Concernant la guerre du Pacifique, Ishiwara est résolument contre l’idée de faire la guerre pour du pétrole et est favorable à un accord entre les États-Unis et le Japon similaire à celui proposé dans la note Hull. Sur un plan stratégique, il explique, après la guerre, qu’en ayant fait de Saipan le point ultime de l’expansion vers le sud et qu’en ayant fortifié l’île, le Japon aurait put être invincible. Il tente également de trouver une solution pour négocier la paix entre la Chine et le Japon avec Miao Ping, mais échoue en raison de l’opposition de Mamoru Shigemitsu et Yonai Mitsumasa. Il milite également en faveur de l’établissement d’une « Ligue d’Asie de l’Est » dans laquelle la Chine, le Japon, le Mandchoukouo et la Corée formeraient un bloc économique et militaire unifié. Après la guerre, il exerce également une influence dans les partis de droite. C’est également un adepte convaincu de l'école bouddhique Nichiren et sa « théorie du conflit ultime » érige la guerre comme une guerre sainte destinée à répandre la Loi bouddhique dans toute l'Asie.
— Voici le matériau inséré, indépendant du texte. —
(** [transform] on the first step of a linked chain runs the logic of
    every step, in order, when the depth allows one call per step and one
    for the sink. *)
Lemma transform_linked h ts : forall s x d,
  linked h (s :: ts) ->
  Forall (fun s => is_step h s = true) (s :: ts) ->
  transform (S (S (length ts)) + d) h s x = steps_logic h (s :: ts) x.
Proof.
  induction ts as [|s' ts IH]; intros s x d Hlinked Hsteps.
  - apply Forall_cons in Hsteps as [Hs _].
    apply is_step_lookup in Hs as (cls & n & Hs).
    destruct Hlinked as [Hclosed _].
    unfold terminal_closed_at, next_step_of, is_identity in Hclosed.
    rewrite Hs in Hclosed.
    simpl. unfold class_of. rewrite Hs.
    destruct (step_logic cls x) as [y|e]; simpl; [|reflexivity].
    destruct (h !! n) as [[]|]; try discriminate. reflexivity.
  - apply Forall_cons in Hsteps as [Hs Hsteps].
    apply is_step_lookup in Hs as (cls & n & Hs).
    destruct Hlinked as [Hnext Hlinked].
    unfold next_step_of in Hnext. rewrite Hs in Hnext. injection Hnext as ->.
    change (steps_logic h (s :: s' :: ts) x)
      with (match class_of h s with
            | Some cls => step_logic cls x ≫= steps_logic h (s' :: ts)
            | None => Raise AttributeError
            end).
    change (transform (S (S (length (s' :: ts))) + d) h s x)
      with (match h !! s with
            | Some IdentityTransformer => Ok x
            | Some (DatasetTransformerStepBase cls next_step) =>
                step_logic cls x
                  ≫= transform (S (S (length ts)) + d) h next_step
            | Some (Pipeline transformers) =>
                match transformers !! 0 with
                | Some first => transform (S (S (length ts)) + d) h first x
                | None => Raise IndexError
                end
            | _ => Raise AttributeError
            end).
    unfold class_of. rewrite Hs.
    destruct (step_logic cls x) as [y|e]; simpl; [|reflexivity].
    apply (IH s' y d Hlinked Hsteps).
Qed.
(** A top-level definition with everything below the depth of extraction
    removed: a class keeps its docstring statement and its own function
    definitions, pruned; a function keeps its docstring statement. *)
Definition prune_definition (node : stmt) : stmt :=
  match node with
  | ClassDef n bs b d l e =>
      ClassDef n bs
        (docstring_statement b ++ map prune_function (filter is_function_def b))
        d l e
  | _ => prune_function node
  end.

(** A module body reduced to its pruned top-level definitions. *)
Definition prune_module (tree_body : list stmt) : list stmt :=
  map prune_definition (filter is_definition tree_body).

(** A discovery that cannot look at the path. *)
Definition denied_is_file (path : string) : result bool :=
  Raise (OSError "Permission denied").

End Spec.
Import Spec.

(** * Properties *)

Import Extractor.

(** ** Name resolution *)

(** The loop of [get_attribute_name] leaves, once reversed, the segments of
    the chain in source order in front of what [parts] held before. *)
Lemma attribute_loop_segments (e : expr) : forall parts,
  rev (match fst (attribute_loop e parts) with
       | Name id => snd (attribute_loop e parts) ++ [id]
       | _ => snd (attribute_loop e parts)
       end) = chain_segments e ++ rev parts.
Proof.
  induction e; intro parts; simpl;
    try reflexivity.
  - now rewrite rev_app_distr.
  - rewrite IHe, rev_app_distr. simpl. now rewrite <- app_assoc.
Qed.

Lemma get_attribute_name_segments (e : expr) :
  get_attribute_name e = String.concat "." (chain_segments e).
Proof.
  unfold get_attribute_name.
  pose proof (attribute_loop_segments e []) as H.
  destruct (attribute_loop e []) as [current parts]. simpl in H.
  rewrite app_nil_r in H. now rewrite H.
Qed.

(** C6.  Decorator resolution maps an identifier to itself, an attribute
    chain to its segments joined with dots in source order, a call to the
    resolution of its callee whatever the arguments, and every other shape
    to "unknown_decorator"; [a.b.c] and [a.b.c(x=1)] both resolve to
    "a.b.c". *)
Theorem decorator_resolution :
  (forall id, get_decorator_name (Name id) = id) /\
  (forall value attr,
     get_decorator_name (Attribute value attr)
     = String.concat "." (chain_segments value ++ [attr])) /\
  (forall func args keywords,
     get_decorator_name (Call func args keywords) = get_decorator_name func) /\
  (forall e, resolvable_shape e = false ->
     get_decorator_name e = "unknown_decorator") /\
  get_decorator_name a_b_c = "a.b.c" /\
  get_decorator_name a_b_c_call = get_decorator_name a_b_c.
Proof.
  repeat split.
  - intros value attr. simpl get_decorator_name.
    now rewrite get_attribute_name_segments.
  - intros e He. destruct e; simpl in *; congruence.
Qed.

Lemma decorator_resolution_witness :
  resolvable_shape (Subscript (Name "registry") (Constant (CStr "hook")))
  = false /\
  get_decorator_name (Subscript (Name "registry") (Constant (CStr "hook")))
     = "unknown_decorator".
Proof.
  split; [reflexivity |].
  apply (proj1 (proj2 (proj2 (proj2 decorator_resolution)))).
  reflexivity.
Defined.

(** A chain of depth five, and a chain rooted in a call: the root that is
    not a name adds no segment. *)
Example get_attribute_name_depth5 :
  get_attribute_name
    (Attribute (Attribute (Attribute (Attribute (Attribute (Name "a") "b") "c")
                             "d") "e") "f") = "a.b.c.d.e.f".
Proof. reflexivity. Qed.

Example get_decorator_name_call_root :
  get_decorator_name (Attribute (Call (Name "factory") [] []) "register")
  = "register".
Proof. reflexivity. Qed.

(** ** Function kinds and docstrings *)

Lemma slice_to_length (n : nat) : forall s,
  String.length (slice_to n s) = Nat.min n (String.length s).
Proof.
  induction n as [| n IH]; intros [| c s]; simpl; auto.
Qed.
Pour son opposition au général Tôjô, Ishiwara Kanji ne fait pas l’objet d’accusation de crime de guerre. Il est seulement appelé à comparaître comme témoin au Procès de Tokyo. Il objectera que l’invasion de la Mandchourie était un acte purement défensif. Il critiquera également le président Truman pour le bombardement de civils japonais. Il meurt à l’âge de 60 ans le 15 aout 1949, à la suite d'une pneumonie.